BRIEF — Reproduce precisely the lines between the start of the data below and the line with "normalisation from an", both included.

DATA SUPPLIED —
(* ===== verification/Usage.v ===== *)
(** * Usage observations and budget windows

    [src/src/the_hive/selection.py], lines 18 to 421: the typed usage-v2
    observation of the passive SP0 anchor, the schema-2 budget windows, their
    normalisation from an untyped payload and the SP1 usability test. *)

From S2P Require Import Prelude PyTime DynamicPool.

Definition MAX_USAGE_WINDOWS : Z := 64.
Definition MAX_USAGE_QUANTITY : Z := 10 ^ 18.

Definition _USAGE_FIELDS : list string :=
  [ "semantics"; "unit"; "value"; "reset_kind"; "confidence"; "observed_at";
    "stale_after_seconds" ].

Definition _aware (d : datetime) (code : string) : result datetime :=
  if dt_aware d then Ok d else Err (SelectionError code).

Lemma sel_aware_Ok d code d' : _aware d code = Ok d' ↔ d' = d ∧ dt_aware d = true.
Proof. unfold _aware. destruct (dt_aware d); naive_solver. Qed.

Lemma sel_aware_true d code : dt_aware d = true → _aware d code = Ok d.
Proof. intros H. unfold _aware. by rewrite H. Qed.

(** [if v not in {...}: raise e], the value a string afterwards. *)
Definition one_of (v : pyval) (allowed : list string) (e : exn) : result string :=
  ok ← py_in_set v allowed;
  match v with
  | VStr s => if ok : bool then Ok s else Err e
  | _ => Err e
  end.

(** A plain [int] in a range; a [bool] is rejected. *)
Definition int_within (v : pyval) (lo hi : Z) (e : exn) : result Z :=
  match v with
  | VInt z => if (lo <=? z) && (z <=? hi) then Ok z else Err e
  | _ => Err e
  end.

Definition as_bool (v : pyval) (e : exn) : result bool :=
  match v with VBool b => Ok b | _ => Err e end.

Lemma one_of_Ok v l e s : one_of v l e = Ok s ↔ v = VStr s ∧ s ∈ l.
Proof.
  unfold one_of. destruct v; cbn; try (split; [done|by intros [? ?]]).
  destruct (bool_decide _) eqn:Hb.
  - apply bool_decide_eq_true in Hb. naive_solver.
  - apply bool_decide_eq_false in Hb. naive_solver.
Qed.

Lemma int_within_Ok v lo hi e z : int_within v lo hi e = Ok z ↔ v = VInt z ∧ lo <= z <= hi.
Proof.
  destruct v as [| |z'| | | |]; cbn; try (split; [done|by intros [? ?]]).
  destruct (_ && _) eqn:Hp.
  - split; [intros [= <-]; split; [done|lia]|by intros [[= ->] ?]].
  - split; [done|]. intros [[= ->] ?]. lia.
Qed.

Lemma as_bool_Ok v e b : as_bool v e = Ok b ↔ v = VBool b.
Proof. destruct v; naive_solver. Qed.

(** ** The usage observation *)

Record UsageObservation := {
  semantics : string;
  unit : string;
  value : Z;
  reset_kind : string;
  confidence : string;
  observed_at : datetime;
  stale_after_seconds : Z;
}.

#[export] Instance UsageObservation_eq_dec : EqDecision UsageObservation.
Proof. solve_decision. Defined.

Definition CONFIDENCES : list string := ["verified"; "observed"; "unknown"].

Definition UsageObservation_new (sem un va rk co : pyval) (obs : datetime) (stale : pyval)
  : result UsageObservation :=
  sem ← one_of sem ["remaining"; "used"] (SelectionError "invalid_usage_semantics");
  un ← match un with
       | VStr "percent" => Ok "percent"
       | _ => Err (SelectionError "invalid_usage_unit")
       end;
  va ← int_within va 0 100 (SelectionError "invalid_usage_value");
  rk ← one_of rk ["rolling_unanchored"; "rolling_anchored"; "fixed"]
         (SelectionError "invalid_usage_reset_kind");
  co ← one_of co CONFIDENCES (SelectionError "invalid_usage_confidence");
  obs ← _aware obs "invalid_usage_timestamp";
  stale ← int_within stale 1 86400 (SelectionError "invalid_usage_freshness");
  Ok {| semantics := sem; unit := un; value := va; reset_kind := rk; confidence := co;
        observed_at := obs; stale_after_seconds := stale |}.

(** [0 <= (now - then).total_seconds() <= seconds]. *)
Definition age_within (now past : datetime) (seconds : Z) : bool :=
  (0 <=? dt_diff_us now past) && (dt_diff_us now past <=? seconds * US_PER_SECOND).

Definition obs_is_fresh (u : UsageObservation) (now : datetime) : result bool :=
  now ← _aware now "invalid_selection_time";
  Ok (age_within now (observed_at u) (stale_after_seconds u)).

(** [and] does not evaluate its right operand on a false left one. *)
Definition and_then (b : bool) (r : result bool) : result bool :=
  if b then r else Ok false.

Definition is_passive_sp0_due (u : UsageObservation) (now : datetime) : result bool :=
  and_then (bool_decide (semantics u = "remaining")
            && bool_decide (unit u = "percent")
            && (value u =? 100)
            && bool_decide (reset_kind u = "rolling_unanchored")
            && bool_decide (confidence u = "verified"))
    (obs_is_fresh u now).

(** An ISO string of 1 to 40 characters naming an aware instant. *)
Definition _usage_datetime (v : pyval) : result datetime :=
  match v with
  | VStr s =>
      if (1 <=? py_len s) && (py_len s <=? 40) then
        match fromisoformat (replace_Z s) with
        | Some d => _aware d "invalid_usage_timestamp"
        | None => Err (SelectionError "invalid_usage_timestamp")
        end
      else Err (SelectionError "invalid_usage_timestamp")
  | _ => Err (SelectionError "invalid_usage_timestamp")
  end.

Definition usage_required : list string :=
  ["semantics"; "unit"; "value"; "reset_kind"; "confidence"; "observed_at"].

Definition normalize_usage_observation (payload : pyval) : result (option UsageObservation) :=
  match payload with
  | VDict d =>
      if negb (existsb (λ f, bool_decide (f ∈ dict_keys d)) _USAGE_FIELDS) then Ok None
      else if negb (keys_within d _USAGE_FIELDS)
      then Err (SelectionError "invalid_usage_payload")
      else if negb (has_keys d usage_required) then Ok None
      else
        raw ← getitem "observed_at" d;
        parsed ← _usage_datetime raw;
        sem ← getitem "semantics" d;
        un ← getitem "unit" d;
        va ← getitem "value" d;
        rk ← getitem "reset_kind" d;
        co ← getitem "confidence" d;
        u ← UsageObservation_new sem un va rk co parsed
              (default (VInt 900) (dict_get "stale_after_seconds" d));
        Ok (Some u)
  | _ => Err (SelectionError "invalid_usage_payload")
  end.

(** ** Budget windows *)

Record LimitWindow := {
  window_id : string;
  budget_key : string;
  applies_to_model_ids : list string;
  applies_to_model_roles : list string;
  quantity_semantics : string;
  quantity_unit : string;
  quantity_value : Z;
  capacity : option Z;
  absolute_remaining : option Z;
  window_kind : string;
  constraint_relation : string;
  reset_at_utc : option datetime;
  w_reset_kind : option string;
  observed_at_utc : datetime;
  source : string;
  w_confidence : string;
  includes_inflight_usage : bool;
  blocked : bool;
  exhausted : bool;
}.

#[export] Instance LimitWindow_eq_dec : EqDecision LimitWindow.
Proof. solve_decision. Defined.

(** A string of bounded length without control characters. *)
Definition _usage_text (v : pyval) (maximum : Z) (code : string) : result string :=
  match v with
  | VStr s =>
      if (1 <=? py_len s) && (py_len s <=? maximum) && negb (has_control s)
      then Ok s else Err (SelectionError code)
  | _ => Err (SelectionError code)
  end.

Definition opt_quantity (v : pyval) (code : string) : result (option Z) :=
  match v with
  | VNone => Ok None
  | v => q ← int_within v 0 MAX_USAGE_QUANTITY (SelectionError code); Ok (Some q)
  end.

Definition opt_reset_kind (v : pyval) : result (option string) :=
  match v with
  | VNone => Ok None
  | v => k ← one_of v ["rolling"; "fixed"; "unanchored"]
               (SelectionError "invalid_usage_reset_kind"); Ok (Some k)
  end.

Definition opt_aware (o : option datetime) : result (option datetime) :=
  match o with
  | None => Ok None
  | Some d => d ← _aware d "invalid_usage_timestamp"; Ok (Some d)
  end.

(** [LimitWindow(...)] with its [__post_init__]; the two scopes are tuples. *)
Definition LimitWindow_new (wid bkey : pyval) (ids roles : list pyval)
  (sem un va cap rem kind rel : pyval) (reset : option datetime) (rkind : pyval)
  (obs : datetime) (src conf infl bl ex : pyval) : result LimitWindow :=
  wid ← _usage_text wid 128 "invalid_usage_window_id";
  bkey ← _usage_text bkey 128 "invalid_usage_budget_key";
  src ← _usage_text src 64 "invalid_usage_source";
  _ ← require ((Z.of_nat (length ids) <=? 64) && (Z.of_nat (length roles) <=? 16))
        (SelectionError "invalid_usage_model_scope");
  ids ← mapM_result (λ v, _usage_text v 128 "invalid_usage_model_scope") ids;
  roles ← mapM_result (λ v, _usage_text v 128 "invalid_usage_model_scope") roles;
  sem ← one_of sem ["remaining"; "consumed"] (SelectionError "invalid_usage_semantics");
  un ← one_of un ["percent"; "tokens"; "credits"; "requests"]
         (SelectionError "invalid_usage_unit");
  va ← int_within va 0 MAX_USAGE_QUANTITY (SelectionError "invalid_usage_value");
  _ ← require (negb (bool_decide (un = "percent") && (100 <? va)))
        (SelectionError "invalid_usage_value");
  cap ← opt_quantity cap "invalid_usage_capacity";
  rem ← opt_quantity rem "invalid_usage_remaining";
  kind ← one_of kind ["rolling_5h"; "rolling_unanchored"; "fixed"]
           (SelectionError "invalid_usage_window_kind");
  rel ← one_of rel ["conjunctive"; "alternative"] (SelectionError "invalid_usage_relation");
  rkind ← opt_reset_kind rkind;
  obs ← _aware obs "invalid_usage_timestamp";
  reset ← opt_aware reset;
  conf ← one_of conf CONFIDENCES (SelectionError "invalid_usage_confidence");
  infl ← as_bool infl (SelectionError "invalid_usage_flags");
  bl ← as_bool bl (SelectionError "invalid_usage_flags");
  ex ← as_bool ex (SelectionError "invalid_usage_flags");
  Ok {| window_id := wid; budget_key := bkey; applies_to_model_ids := ids;
        applies_to_model_roles := roles; quantity_semantics := sem;
        quantity_unit := un; quantity_value := va; capacity := cap;
        absolute_remaining := rem; window_kind := kind; constraint_relation := rel;
        reset_at_utc := reset; w_reset_kind := rkind; observed_at_utc := obs;
        source := src; w_confidence := conf; includes_inflight_usage := infl;
        blocked := bl; exhausted := ex |}.

Definition window_is_fresh (w : LimitWindow) (now : datetime) (max_age_seconds : pyval)
  : result bool :=
  now ← _aware now "invalid_selection_time";
  age ← int_within max_age_seconds 1 86400 (SelectionError "invalid_usage_freshness");
  Ok (age_within now (observed_at_utc w) age).

Definition usable_for_sp1 (w : LimitWindow) (now : datetime) (max_age_seconds : pyval)
  : result bool :=
  now ← _aware now "invalid_selection_time";
  and_then
    (bool_decide (quantity_semantics w = "remaining")
     && (0 <? quantity_value w)
     && bool_decide (window_kind w ∈ ["rolling_5h"; "fixed"])
     && bool_decide (constraint_relation w = "conjunctive")
     && bool_decide (w_confidence w = "verified")
     && negb (blocked w)
     && negb (exhausted w)
     && match reset_at_utc w with None => true | Some r => dt_ltb now r end)
    (window_is_fresh w now max_age_seconds).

YOUR SOLUTION —
(* ===== verification/Usage.v ===== *)
(** * Usage observations and budget windows

    [src/src/the_hive/selection.py], lines 18 to 421: the typed usage-v2
    observation of the passive SP0 anchor, the schema-2 budget windows, their
    normalisation from an untyped payload and the SP1 usability test. *)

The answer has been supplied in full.